■ **Problem description**
Which lines of the entries below include "DoKill"? List them all.

■ **Source records**
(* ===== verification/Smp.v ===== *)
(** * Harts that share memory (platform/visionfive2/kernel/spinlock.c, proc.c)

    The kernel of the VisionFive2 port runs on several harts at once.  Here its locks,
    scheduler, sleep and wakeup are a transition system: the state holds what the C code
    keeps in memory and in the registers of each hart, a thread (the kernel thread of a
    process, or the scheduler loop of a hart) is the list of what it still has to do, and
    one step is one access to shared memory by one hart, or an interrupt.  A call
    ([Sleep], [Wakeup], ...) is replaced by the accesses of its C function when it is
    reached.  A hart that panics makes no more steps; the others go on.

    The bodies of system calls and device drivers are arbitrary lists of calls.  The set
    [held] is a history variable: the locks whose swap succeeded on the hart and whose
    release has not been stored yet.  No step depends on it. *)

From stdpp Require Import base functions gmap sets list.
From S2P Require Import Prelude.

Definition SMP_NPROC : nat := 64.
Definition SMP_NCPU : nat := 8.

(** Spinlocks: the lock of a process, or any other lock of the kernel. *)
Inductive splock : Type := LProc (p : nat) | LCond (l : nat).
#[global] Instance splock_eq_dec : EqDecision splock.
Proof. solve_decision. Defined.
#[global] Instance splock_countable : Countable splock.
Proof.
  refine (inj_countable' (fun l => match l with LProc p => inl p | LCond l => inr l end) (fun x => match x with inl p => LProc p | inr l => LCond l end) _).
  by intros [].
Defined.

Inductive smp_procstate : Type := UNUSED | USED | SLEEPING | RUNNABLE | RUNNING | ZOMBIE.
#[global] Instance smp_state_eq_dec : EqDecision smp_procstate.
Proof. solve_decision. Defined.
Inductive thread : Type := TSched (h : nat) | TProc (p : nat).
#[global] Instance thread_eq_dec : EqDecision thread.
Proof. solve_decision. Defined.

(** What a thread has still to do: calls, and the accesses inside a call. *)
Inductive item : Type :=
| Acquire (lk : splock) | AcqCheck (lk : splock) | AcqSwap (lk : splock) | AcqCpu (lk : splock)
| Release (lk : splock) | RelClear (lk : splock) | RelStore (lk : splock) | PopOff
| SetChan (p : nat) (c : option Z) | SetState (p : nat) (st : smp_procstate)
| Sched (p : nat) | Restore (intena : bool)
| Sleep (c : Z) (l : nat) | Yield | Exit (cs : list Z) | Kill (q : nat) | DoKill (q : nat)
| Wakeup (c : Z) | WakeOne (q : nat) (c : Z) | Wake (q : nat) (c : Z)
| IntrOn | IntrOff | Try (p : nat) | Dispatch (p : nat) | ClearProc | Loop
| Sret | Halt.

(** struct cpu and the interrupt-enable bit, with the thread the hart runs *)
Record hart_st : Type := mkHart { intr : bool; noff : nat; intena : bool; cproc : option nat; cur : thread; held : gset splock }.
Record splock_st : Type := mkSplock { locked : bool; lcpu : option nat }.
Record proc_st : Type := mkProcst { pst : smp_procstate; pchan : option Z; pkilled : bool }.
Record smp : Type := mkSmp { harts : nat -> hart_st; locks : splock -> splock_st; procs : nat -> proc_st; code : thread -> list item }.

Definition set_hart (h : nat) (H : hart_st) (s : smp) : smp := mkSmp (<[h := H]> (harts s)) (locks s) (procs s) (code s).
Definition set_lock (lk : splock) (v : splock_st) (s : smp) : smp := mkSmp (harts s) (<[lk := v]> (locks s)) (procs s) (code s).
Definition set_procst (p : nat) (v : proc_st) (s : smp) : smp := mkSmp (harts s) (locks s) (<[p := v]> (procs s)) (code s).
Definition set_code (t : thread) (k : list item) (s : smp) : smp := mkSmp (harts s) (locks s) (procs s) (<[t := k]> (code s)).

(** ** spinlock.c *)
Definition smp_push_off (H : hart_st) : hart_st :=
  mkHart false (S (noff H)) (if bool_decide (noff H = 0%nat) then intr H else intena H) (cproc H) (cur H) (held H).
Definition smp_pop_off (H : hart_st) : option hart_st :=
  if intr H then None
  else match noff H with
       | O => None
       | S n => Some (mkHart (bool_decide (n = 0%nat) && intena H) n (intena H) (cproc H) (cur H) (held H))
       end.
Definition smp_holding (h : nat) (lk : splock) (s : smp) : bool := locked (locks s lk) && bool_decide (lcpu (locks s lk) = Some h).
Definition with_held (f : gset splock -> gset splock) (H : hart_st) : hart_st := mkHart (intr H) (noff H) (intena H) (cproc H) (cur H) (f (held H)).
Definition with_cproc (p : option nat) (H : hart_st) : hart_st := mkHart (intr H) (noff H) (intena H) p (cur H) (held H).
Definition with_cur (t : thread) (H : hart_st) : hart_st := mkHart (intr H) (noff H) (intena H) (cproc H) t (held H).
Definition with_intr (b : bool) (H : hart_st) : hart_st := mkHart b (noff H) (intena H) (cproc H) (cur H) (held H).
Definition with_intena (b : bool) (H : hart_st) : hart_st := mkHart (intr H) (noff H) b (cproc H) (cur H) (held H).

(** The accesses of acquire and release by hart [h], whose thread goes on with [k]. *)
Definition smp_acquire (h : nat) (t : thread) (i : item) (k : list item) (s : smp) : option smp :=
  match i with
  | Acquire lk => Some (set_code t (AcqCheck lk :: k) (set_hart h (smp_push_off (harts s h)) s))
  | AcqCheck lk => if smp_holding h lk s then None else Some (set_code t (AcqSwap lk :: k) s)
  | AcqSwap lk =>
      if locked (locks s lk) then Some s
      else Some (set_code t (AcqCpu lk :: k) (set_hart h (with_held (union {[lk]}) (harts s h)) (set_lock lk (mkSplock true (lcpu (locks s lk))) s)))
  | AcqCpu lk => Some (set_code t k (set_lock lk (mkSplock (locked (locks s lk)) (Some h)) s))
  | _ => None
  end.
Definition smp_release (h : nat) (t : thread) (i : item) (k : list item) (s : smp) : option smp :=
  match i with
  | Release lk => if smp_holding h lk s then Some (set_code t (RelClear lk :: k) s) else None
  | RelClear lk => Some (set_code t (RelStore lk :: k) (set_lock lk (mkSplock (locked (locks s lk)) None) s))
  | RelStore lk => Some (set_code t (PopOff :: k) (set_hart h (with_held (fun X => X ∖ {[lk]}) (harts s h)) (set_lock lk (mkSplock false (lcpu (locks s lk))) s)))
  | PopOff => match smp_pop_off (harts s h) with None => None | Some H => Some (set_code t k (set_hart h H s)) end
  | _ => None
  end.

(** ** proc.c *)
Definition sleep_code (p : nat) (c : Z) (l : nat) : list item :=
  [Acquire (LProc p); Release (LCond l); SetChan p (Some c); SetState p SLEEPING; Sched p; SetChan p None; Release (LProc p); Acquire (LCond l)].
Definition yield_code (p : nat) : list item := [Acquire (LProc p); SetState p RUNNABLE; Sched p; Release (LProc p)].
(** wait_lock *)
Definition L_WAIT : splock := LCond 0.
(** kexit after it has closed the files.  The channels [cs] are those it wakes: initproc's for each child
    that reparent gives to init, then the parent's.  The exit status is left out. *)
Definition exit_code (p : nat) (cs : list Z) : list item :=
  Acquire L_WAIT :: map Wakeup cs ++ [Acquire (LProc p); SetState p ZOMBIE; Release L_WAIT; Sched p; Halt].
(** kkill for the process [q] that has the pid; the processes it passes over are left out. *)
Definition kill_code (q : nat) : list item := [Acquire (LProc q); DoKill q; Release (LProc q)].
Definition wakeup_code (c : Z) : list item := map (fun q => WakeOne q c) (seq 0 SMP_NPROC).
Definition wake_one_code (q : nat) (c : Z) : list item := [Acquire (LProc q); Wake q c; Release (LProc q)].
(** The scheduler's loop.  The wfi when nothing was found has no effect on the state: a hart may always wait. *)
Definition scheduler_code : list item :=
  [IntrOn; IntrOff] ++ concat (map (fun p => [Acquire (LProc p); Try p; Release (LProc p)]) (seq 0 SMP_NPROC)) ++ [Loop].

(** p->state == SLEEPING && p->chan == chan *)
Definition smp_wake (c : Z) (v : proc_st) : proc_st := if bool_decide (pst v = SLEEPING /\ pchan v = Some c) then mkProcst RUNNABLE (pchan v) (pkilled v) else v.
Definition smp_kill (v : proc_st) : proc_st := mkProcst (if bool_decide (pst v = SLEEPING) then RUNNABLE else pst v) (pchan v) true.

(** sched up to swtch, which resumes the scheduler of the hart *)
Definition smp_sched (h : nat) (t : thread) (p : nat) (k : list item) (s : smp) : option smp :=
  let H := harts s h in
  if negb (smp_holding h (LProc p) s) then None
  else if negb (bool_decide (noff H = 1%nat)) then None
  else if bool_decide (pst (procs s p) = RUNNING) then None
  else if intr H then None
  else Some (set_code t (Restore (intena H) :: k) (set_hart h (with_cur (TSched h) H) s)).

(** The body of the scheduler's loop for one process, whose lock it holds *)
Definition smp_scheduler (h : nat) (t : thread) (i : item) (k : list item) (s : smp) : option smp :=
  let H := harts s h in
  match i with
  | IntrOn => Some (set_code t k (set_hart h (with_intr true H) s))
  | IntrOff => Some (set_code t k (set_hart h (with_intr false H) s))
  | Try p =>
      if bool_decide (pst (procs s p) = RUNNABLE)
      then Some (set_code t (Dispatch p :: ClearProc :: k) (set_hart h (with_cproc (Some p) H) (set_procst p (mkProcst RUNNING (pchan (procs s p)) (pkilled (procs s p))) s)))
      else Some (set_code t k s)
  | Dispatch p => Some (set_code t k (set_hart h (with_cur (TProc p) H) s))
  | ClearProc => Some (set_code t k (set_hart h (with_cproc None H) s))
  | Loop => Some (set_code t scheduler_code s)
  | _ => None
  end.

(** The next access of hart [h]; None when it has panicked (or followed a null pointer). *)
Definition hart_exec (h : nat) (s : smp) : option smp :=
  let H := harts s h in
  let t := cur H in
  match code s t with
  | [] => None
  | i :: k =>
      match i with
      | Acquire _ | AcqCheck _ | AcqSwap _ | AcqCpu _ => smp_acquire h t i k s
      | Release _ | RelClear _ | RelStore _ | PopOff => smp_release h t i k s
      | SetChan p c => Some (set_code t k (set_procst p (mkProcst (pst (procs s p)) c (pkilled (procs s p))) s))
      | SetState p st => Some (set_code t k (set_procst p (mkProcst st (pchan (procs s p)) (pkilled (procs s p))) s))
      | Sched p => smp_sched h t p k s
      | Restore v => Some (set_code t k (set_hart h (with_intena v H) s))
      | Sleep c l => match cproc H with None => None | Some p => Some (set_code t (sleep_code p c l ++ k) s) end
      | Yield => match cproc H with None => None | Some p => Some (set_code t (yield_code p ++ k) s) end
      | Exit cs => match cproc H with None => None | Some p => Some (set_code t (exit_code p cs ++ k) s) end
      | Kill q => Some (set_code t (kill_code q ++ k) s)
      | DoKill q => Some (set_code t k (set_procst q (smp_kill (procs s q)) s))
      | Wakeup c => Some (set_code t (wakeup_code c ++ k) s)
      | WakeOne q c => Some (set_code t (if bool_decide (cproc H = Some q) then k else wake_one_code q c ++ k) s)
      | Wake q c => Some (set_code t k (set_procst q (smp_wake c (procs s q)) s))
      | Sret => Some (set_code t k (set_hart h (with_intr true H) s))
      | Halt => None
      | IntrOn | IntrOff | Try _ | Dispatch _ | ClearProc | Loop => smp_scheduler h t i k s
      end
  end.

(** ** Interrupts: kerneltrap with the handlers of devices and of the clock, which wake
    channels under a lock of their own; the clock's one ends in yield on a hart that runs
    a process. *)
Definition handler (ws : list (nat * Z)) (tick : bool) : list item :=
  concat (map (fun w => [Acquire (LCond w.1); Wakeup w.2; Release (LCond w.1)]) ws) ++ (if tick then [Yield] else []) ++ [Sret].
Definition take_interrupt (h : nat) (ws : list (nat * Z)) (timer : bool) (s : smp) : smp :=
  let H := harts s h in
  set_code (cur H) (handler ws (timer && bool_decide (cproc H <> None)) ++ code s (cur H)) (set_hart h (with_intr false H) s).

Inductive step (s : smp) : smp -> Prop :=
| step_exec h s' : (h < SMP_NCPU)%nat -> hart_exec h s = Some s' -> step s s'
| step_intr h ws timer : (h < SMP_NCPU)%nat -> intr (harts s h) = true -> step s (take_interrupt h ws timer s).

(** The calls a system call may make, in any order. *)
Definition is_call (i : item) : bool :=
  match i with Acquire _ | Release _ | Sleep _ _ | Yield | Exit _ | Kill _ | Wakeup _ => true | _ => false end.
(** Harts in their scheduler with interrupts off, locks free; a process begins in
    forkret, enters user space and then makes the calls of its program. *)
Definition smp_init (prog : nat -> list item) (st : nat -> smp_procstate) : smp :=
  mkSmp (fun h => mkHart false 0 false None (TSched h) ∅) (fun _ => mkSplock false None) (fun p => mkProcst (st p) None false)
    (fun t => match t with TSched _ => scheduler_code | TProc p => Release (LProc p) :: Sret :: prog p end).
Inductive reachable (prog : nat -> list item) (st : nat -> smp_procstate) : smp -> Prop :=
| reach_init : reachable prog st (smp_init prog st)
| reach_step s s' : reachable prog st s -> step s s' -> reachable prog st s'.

■ **Result for this exercise**
| Sleep (c : Z) (l : nat) | Yield | Exit (cs : list Z) | Kill (q : nat) | DoKill (q : nat)
Definition kill_code (q : nat) : list item := [Acquire (LProc q); DoKill q; Release (LProc q)].
      | DoKill q => Some (set_code t k (set_procst q (smp_kill (procs s q)) s))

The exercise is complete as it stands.